● **Activity**
Which lines below hold the word "Bind"? Copy all of them.

● **Provided entries**
Lemma wp_give_unit t Φ :
  is_counted -∗ pointsto (hsem_max h) DfracDiscarded 1 -∗ having t 0 -∗ kept -∗
  (without t -∗ Φ 1) -∗
  WP (ReleaseSemaphore h : expr threads) {{ Φ }}.
Proof using Type*.
  iIntros "#Hinv #Hmax Ht HR HΦ". unfold ReleaseSemaphore.
  iApply wp_seq. iApply (wp_load with "Hmax"). iIntros "!> _ !>".
  iApply wp_seq.
  iApply (wp_attempts _ (λ r, ⌜r = 2⌝ ∗ having t 0 ∗ kept ∨ ⌜r = 0⌝ ∗ without t)%I with "[Ht HR]").
  { iLeft. by iFrame. }
  - iIntros "!> [(_ & Ht & HR)|[% _]]"; [|done]. iApply wp_seq.
    iApply (wp_wand _ _ _ (λ v : val threads, ⌜v = 0⌝ ∗ having t 0)%I with "[Ht]").
    { iInv N as ">Hst". iDestruct (counted_semaphore with "Hst Ht") as "[Hq Hclose]".
      iApply (wp_load with "Hq"). iIntros "!> Hq". iDestruct ("Hclose" with "Hq") as "[Hclose _]".
      by iMod ("Hclose" with "[//]") as "[$ $]". }
    iIntros (v) "[-> Ht] !>". simpl. iApply wp_seq. iInv N as ">Hst".
    iDestruct (counted_semaphore with "Hst Ht") as "[Hq Hclose]".
    iApply (wp_compare_and_swap with "Hq"). iIntros "!> Hq". simpl.
    iDestruct ("Hclose" with "Hq") as "[_ Hclose]".
    iMod ("Hclose" with "[//] HR") as "[$ Ht]". iIntros "!> !>". iApply wp_ret. iRight. by iFrame.
  - iIntros (r Hr) "[[-> _]|[-> Ht]] !>"; [done|]. iApply wp_ret. by iApply "HΦ".
Qed.

End counted.

Lemma counted_alloc `{!lockGS Σ} N gc lc h ow R E :
  credit_limit gc -∗ lc ↦ (-1) -∗ hsem_count h ↦ 0 -∗ ow ↦ 0 -∗ R ={E}=∗
  ∃ g g2, is_counted N gc g g2 lc h ow R.
Proof.
  iIntros "#Hlimit Hc Hq Ho HR". iMod (credits_none gc) as "Hn".
  iMod (ghost_map_alloc ({[0 := 0]} : gmap Z Z)) as (g2) "[Hg Hag]".
  rw big_sepM_singleton.
  iMod (owned_alloc N (counted_words gc g2 lc h) ow (kept g2 R) with "[Hc Hq Hg Hn] Ho [Hag HR]") as (g) "H".
  - iExists (-1), 0, 0, 0%nat. iFrame "Hc Hq Hg Hlimit Hn". by counting.
  - iFrame.
  - iModIntro. by iExists g, g2.
Qed.

(** ** Locks

    A container with a counted lock; the fields of a recursive lock that matter here lie
    where those of a simple lock do. *)

Record win_names := WinNames {
  wn_owned : gname; wn_again : gname; wn_struct : Z; wn_semaphore : Z
}.

Section lock.
Context `{!lockGS Σ} (N : namespace) (gc : gname) (γ : win_names) (lock : Z) (R : iProp Σ) `{!Timeless R}.

Notation s := (wn_struct γ).
Notation sem := (wn_semaphore γ).

Definition is_win : iProp Σ :=
  handle_is lock s ∗ pointsto (slock_semaphore s) DfracDiscarded sem ∗
  pointsto (hsem_max sem) DfracDiscarded 1 ∗
  is_counted N gc (wn_owned γ) (wn_again γ) (slock_lock_count s) sem (slock_owner s) R.

Definition win_off (t : Z) : iProp Σ := without (wn_owned γ) t.
Definition win_on (t : Z) : iProp Σ := having (wn_owned γ) (slock_owner s) t t ∗ again (wn_again γ) 0.

Notation taken t := (having (wn_owned γ) (slock_owner s) t 0 ∗ kept (wn_again γ) R)%I.

#[global] Instance is_win_persistent : Persistent is_win.
Proof. apply _. Qed.

Lemma win_on_nonzero t : is_win -∗ win_on t ={⊤}=∗ ⌜t ≠ 0⌝ ∗ win_on t.
Proof using Type*.
  iIntros "(_ & _ & _ & #Hc) [[Ht Ho] Ha]". iMod (without_nonzero with "Hc Ht") as "[$ Ht]". by iFrame.
Qed.

(** The lock was counted from -1, or the unit taken. *)
Lemma wp_claim_win t (p : prog) Φ :
  is_win -∗ taken t -∗ (win_on t -∗ R -∗ WP (p : expr threads) {{ Φ }}) -∗
  WP (Bind (Act (Store (slock_owner s) t)) (λ _, p) : expr threads) {{ Φ }}.
Proof using Type*.
  iIntros "(_ & _ & _ & #Hc) [Ht [Ha HR]] HΦ". iApply wp_seq.
  iApply (wp_set_owner with "Hc Ht"); [by left|]. iIntros "Ht !>". iApply ("HΦ" with "[$Ht $Ha] HR").
Qed.

(** Waiting for the semaphore, until some time or for ever *)
Lemma wp_wait_lock c ms t (f : Z → prog) Φ :
  is_win -∗ win_off t -∗
  (∀ r, ⌜r = WAIT_OBJECT_0⌝ ∗ taken t ∨ ⌜r = WAIT_TIMEOUT ∧ ms ≠ INFINITE⌝ ∗ win_off t -∗
    WP (f r : expr threads) {{ Φ }}) -∗
  WP (Bind (Act (Load (slock_semaphore s))) (λ semaphore,
      Bind (WaitForSingleObject c (sem_attempt (hsem_count semaphore)) ms) f) : expr threads) {{ Φ }}.
Proof using Type*.
  iIntros "(_ & #Hs & _ & #Hc) Ht HΦ". iApply wp_seq. iApply (wp_load with "Hs"). iIntros "!> _ !>".
  iApply wp_seq. iApply (wp_wait_unit with "Hc Ht"). iIntros (r) "H !>". by iApply "HΦ".
Qed.

(** Giving the lock up *)
Lemma wp_leave_win t Φ :
  is_win -∗ win_on t -∗ R -∗ (win_off t -∗ Φ OK) -∗
  WP (Bind (Act (Store (slock_owner s) 0)) (λ _,
      decRes <~ internal_InterlockedDecrement (slock_lock_count s);;
      if 0 <=? decRes then primitive_release_simple_lock_internal s else Ret OK)
    : expr threads) {{ Φ }}.
Proof using Type*.
  iIntros "(_ & #Hs & #Hm & #Hc) [Ht Ha] HR HΦ". iApply wp_seq.
  iApply (wp_set_owner with "Hc Ht"); [by right|]. iIntros "Ht !>". iApply wp_seq.
  iApply (wp_count_out with "Hc Ht [$Ha $HR]"). iIntros (r) "[[%Hr Ht]|(%Hr & Ht & HR)] !>".
  - rw (proj2 (Z.leb_gt 0 r)) //. iApply wp_ret. by iApply "HΦ".
  - rw (proj2 (Z.leb_le 0 r)) //. unfold primitive_release_simple_lock_internal.
    iApply wp_seq. iApply (wp_load with "Hs"). iIntros "!> _ !>". iApply wp_seq.
    iApply (wp_give_unit with "Hc Hm Ht HR"). iIntros "Ht !>". iApply wp_ret. by iApply "HΦ".
Qed.

(** What the field says to a thread with the lock and to one without *)
Lemma wp_owner_on t (f : Z → prog) Φ :
  is_win -∗ win_on t -∗ (win_on t -∗ WP (f t : expr threads) {{ Φ }}) -∗
  WP (Bind (Act (Load (slock_owner s))) f : expr threads) {{ Φ }}.
Proof using Type*.
  iIntros "_ [Ht Ha] HΦ". iApply wp_seq. iApply (wp_look_having with "Ht").
  iIntros "Ht !>". iApply "HΦ". iFrame.
Qed.

Lemma wp_owner_off t (f : Z → prog) Φ :
  is_win -∗ win_off t -∗ (∀ o, ⌜(o =? t) = false⌝ -∗ win_off t -∗ WP (f o : expr threads) {{ Φ }}) -∗
  WP (Bind (Act (Load (slock_owner s))) f : expr threads) {{ Φ }}.
Proof using Type*.
  iIntros "(_ & _ & _ & #Hc) Ht HΦ". iApply wp_seq. iApply (wp_look_without with "Hc Ht").
  iIntros (o) "%Ho Ht !>". iApply ("HΦ" with "[%] Ht"). by apply Z.eqb_neq.
Qed.

Lemma wp_handle (f : Z → prog) Φ :
  is_win -∗ WP (f s : expr threads) {{ Φ }} -∗
  WP (Bind (get_handle lock) f : expr threads) {{ Φ }}.
Proof.
  iIntros "[#Hh _] HΦ". iApply wp_seq. iApply (wp_get_handle with "Hh"). by iIntros "!>".
Qed.

(** The beginning of a wait with a timeout *)
Lemma wp_handle_timed ms (f : Z → prog) Φ :
  IS_ZINT ms = true → is_win -∗ WP (f s : expr threads) {{ Φ }} -∗
  WP (Bind (assert_handle lock) (λ _, Bind (assert (IS_ZINT ms)) (λ _,
    Bind (Act (Load (container_handle lock))) f)) : expr threads) {{ Φ }}.
Proof.
  iIntros (Hms) "[#Hh _] HΦ". iApply wp_seq. iApply (wp_assert_handle with "Hh"). iIntros "!>".
  iApply wp_seq. iApply wp_assert; [done|]. iIntros "!>".
  iApply wp_seq. iApply (wp_load_handle with "Hh"). by iIntros "!>".
Qed.

(** Counting the lock *)
Lemma wp_enter_win t (f : Z → prog) Φ :
  is_win -∗ credits gc 1 -∗ win_off t -∗
  (∀ r, ⌜r = 0⌝ ∗ taken t ∨ ⌜r ≠ 0⌝ ∗ win_off t -∗ WP (f r : expr threads) {{ Φ }}) -∗
  WP (Bind (internal_InterlockedIncrement (slock_lock_count s)) f : expr threads) {{ Φ }}.
Proof using Type*.
  iIntros "(_ & _ & _ & #Hc) Hone Ht HΦ". iApply wp_seq. iApply (wp_count_in with "Hc Hone Ht").
  iIntros (r) "H !>". by iApply "HΦ".
Qed.

End lock.

(** *** Simple locks *)

Section simple.
Context `{!lockGS Σ} (gc : gname) (γ : win_names) (lock : Z) (R : iProp Σ) `{!Timeless R}.

Definition winN : namespace := nroot .@ "win_simple_lock".

Notation is_simple := (is_win winN gc γ lock R).
Notation off := (win_off γ).
Notation on := (win_on γ).

Lemma wp_win_wait t Φ :
  is_simple -∗ credits gc 1 -∗ off t -∗ (on t -∗ R -∗ Φ OK) -∗
  WP (primitive_wait_for_simple_lock t lock : expr threads) {{ Φ }}.
Proof using Type*.
  iIntros "#Hl Hone Ht HΦ". unfold primitive_wait_for_simple_lock. iApply (wp_handle with "Hl").
  iApply (wp_enter_win with "Hl Hone Ht"). iIntros (r) "[[-> Ht]|[%Hr Ht]]".
  - iApply (wp_claim_win with "Hl Ht"). iIntros "Ht HR". iApply wp_ret. iApply ("HΦ" with "Ht HR").
  - rw (proj2 (Z.eqb_neq r 0)) //. unfold primitive_wait_for_simple_lock_internal.
    iApply (wp_owner_off with "Hl Ht"). iIntros (o ->) "Ht".
    iApply (wp_wait_lock with "Hl Ht"). iIntros (r1) "[[-> Ht]|[[_ %] _]]"; [|done].
    iApply (wp_claim_win with "Hl Ht"). iIntros "Ht HR". iApply wp_ret. iApply ("HΦ" with "Ht HR").
Qed.

(** The thread counted its own lock once more. *)
Lemma wp_already t Φ :
  is_simple -∗ having (wn_owned γ) (slock_owner (wn_struct γ)) t t -∗ again (wn_again γ) 1 -∗
  (on t -∗ Φ ALREADY_LOCKED) -∗
  WP (Bind (drop_lock_count (wn_struct γ)) (λ _, Ret ALREADY_LOCKED) : expr threads) {{ Φ }}.
Proof using Type*.
  iIntros "(_ & _ & _ & #Hc) Ht Ha HΦ". iApply wp_seq. unfold drop_lock_count.
  iApply wp_seq. iApply (wp_look_count_win with "Hc Ht Ha"). iIntros (c Hc) "Ht Ha !>".
  rw (s32_id (c - 1)); [|unfold in_s32; lia].
  iApply (wp_store_count with "Hc Ht Ha"); [lia|]. iIntros "Ht Ha !>".
  iApply wp_ret. iApply "HΦ". iFrame.
Qed.

Lemma wp_win_wait_held t Φ :
  is_simple -∗ credits gc 1 -∗ on t -∗ (on t -∗ Φ ALREADY_LOCKED) -∗
  WP (primitive_wait_for_simple_lock t lock : expr threads) {{ Φ }}.
Proof using Type*.
  iIntros "#Hl Hone [Ht Ha] HΦ". iPoseProof "Hl" as "(_ & _ & _ & Hc)".
  unfold primitive_wait_for_simple_lock. iApply (wp_handle with "Hl").
  iApply wp_seq. iApply (wp_count_again with "Hc Hone Ht Ha"). iIntros (r Hr) "Ht Ha !>".
  rw (proj2 (Z.eqb_neq r 0)) //. unfold primitive_wait_for_simple_lock_internal.
  iApply wp_seq. iApply (wp_look_having with "Ht"). iIntros "Ht !>". rw Z.eqb_refl.
  iApply (wp_already with "Hl Ht Ha HΦ").
Qed.
Lemma wp_win_wait_timed c t ms Φ :
  IS_ZINT ms = true →
  is_simple -∗ credits gc 1 -∗ off t -∗ (∀ r, ⌜r = OK⌝ ∗ on t ∗ R ∨ ⌜r = TIMEOUT⌝ ∗ off t -∗ Φ r) -∗
  WP (primitive_wait_for_simple_lock_timed c t lock ms : expr threads) {{ Φ }}.
Proof using Type*.
  iIntros (Hms) "#Hl Hone Ht HΦ". unfold primitive_wait_for_simple_lock_timed.
  iApply (wp_handle_timed with "Hl"); [done|].
  iApply (wp_enter_win with "Hl Hone Ht"). iIntros (r) "[[-> Ht]|[%Hr Ht]]".
  - iApply (wp_claim_win with "Hl Ht"). iIntros "Ht HR". iApply wp_ret. iApply "HΦ". iLeft. by iFrame.
  - rw (proj2 (Z.eqb_neq r 0)) //. unfold primitive_wait_for_simple_lock_timed_internal.
    iApply (wp_owner_off with "Hl Ht"). iIntros (o ->) "Ht".
    iApply (wp_wait_lock with "Hl Ht"). iIntros (r1) "[[-> Ht]|[[-> _] Ht]]"; simpl.
    + iApply (wp_claim_win with "Hl Ht"). iIntros "Ht HR". iApply wp_ret. iApply "HΦ". iLeft. by iFrame.
    + iApply wp_ret. iApply "HΦ". iRight. by iFrame.
Qed.

Lemma wp_win_wait_timed_held c t ms Φ :
  IS_ZINT ms = true →
  is_simple -∗ credits gc 1 -∗ on t -∗ (on t -∗ Φ ALREADY_LOCKED) -∗
  WP (primitive_wait_for_simple_lock_timed c t lock ms : expr threads) {{ Φ }}.
Proof using Type*.
  iIntros (Hms) "#Hl Hone [Ht Ha] HΦ". iPoseProof "Hl" as "(_ & _ & _ & Hc)".
  unfold primitive_wait_for_simple_lock_timed. iApply (wp_handle_timed with "Hl"); [done|].
  iApply wp_seq. iApply (wp_count_again with "Hc Hone Ht Ha"). iIntros (r Hr) "Ht Ha !>".
  rw (proj2 (Z.eqb_neq r 0)) //. unfold primitive_wait_for_simple_lock_timed_internal.
  iApply wp_seq. iApply (wp_look_having with "Ht"). iIntros "Ht !>". rw Z.eqb_refl.
  iApply (wp_already with "Hl Ht Ha HΦ").
Qed.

● **Exercise output**
  WP (Bind (Act (Store (slock_owner s) t)) (λ _, p) : expr threads) {{ Φ }}.
  WP (Bind (Act (Load (slock_semaphore s))) (λ semaphore,
      Bind (WaitForSingleObject c (sem_attempt (hsem_count semaphore)) ms) f) : expr threads) {{ Φ }}.
  WP (Bind (Act (Store (slock_owner s) 0)) (λ _,
  WP (Bind (Act (Load (slock_owner s))) f : expr threads) {{ Φ }}.
  WP (Bind (Act (Load (slock_owner s))) f : expr threads) {{ Φ }}.
  WP (Bind (get_handle lock) f : expr threads) {{ Φ }}.
  WP (Bind (assert_handle lock) (λ _, Bind (assert (IS_ZINT ms)) (λ _,
    Bind (Act (Load (container_handle lock))) f)) : expr threads) {{ Φ }}.
  WP (Bind (internal_InterlockedIncrement (slock_lock_count s)) f : expr threads) {{ Φ }}.
  WP (Bind (drop_lock_count (wn_struct γ)) (λ _, Ret ALREADY_LOCKED) : expr threads) {{ Φ }}.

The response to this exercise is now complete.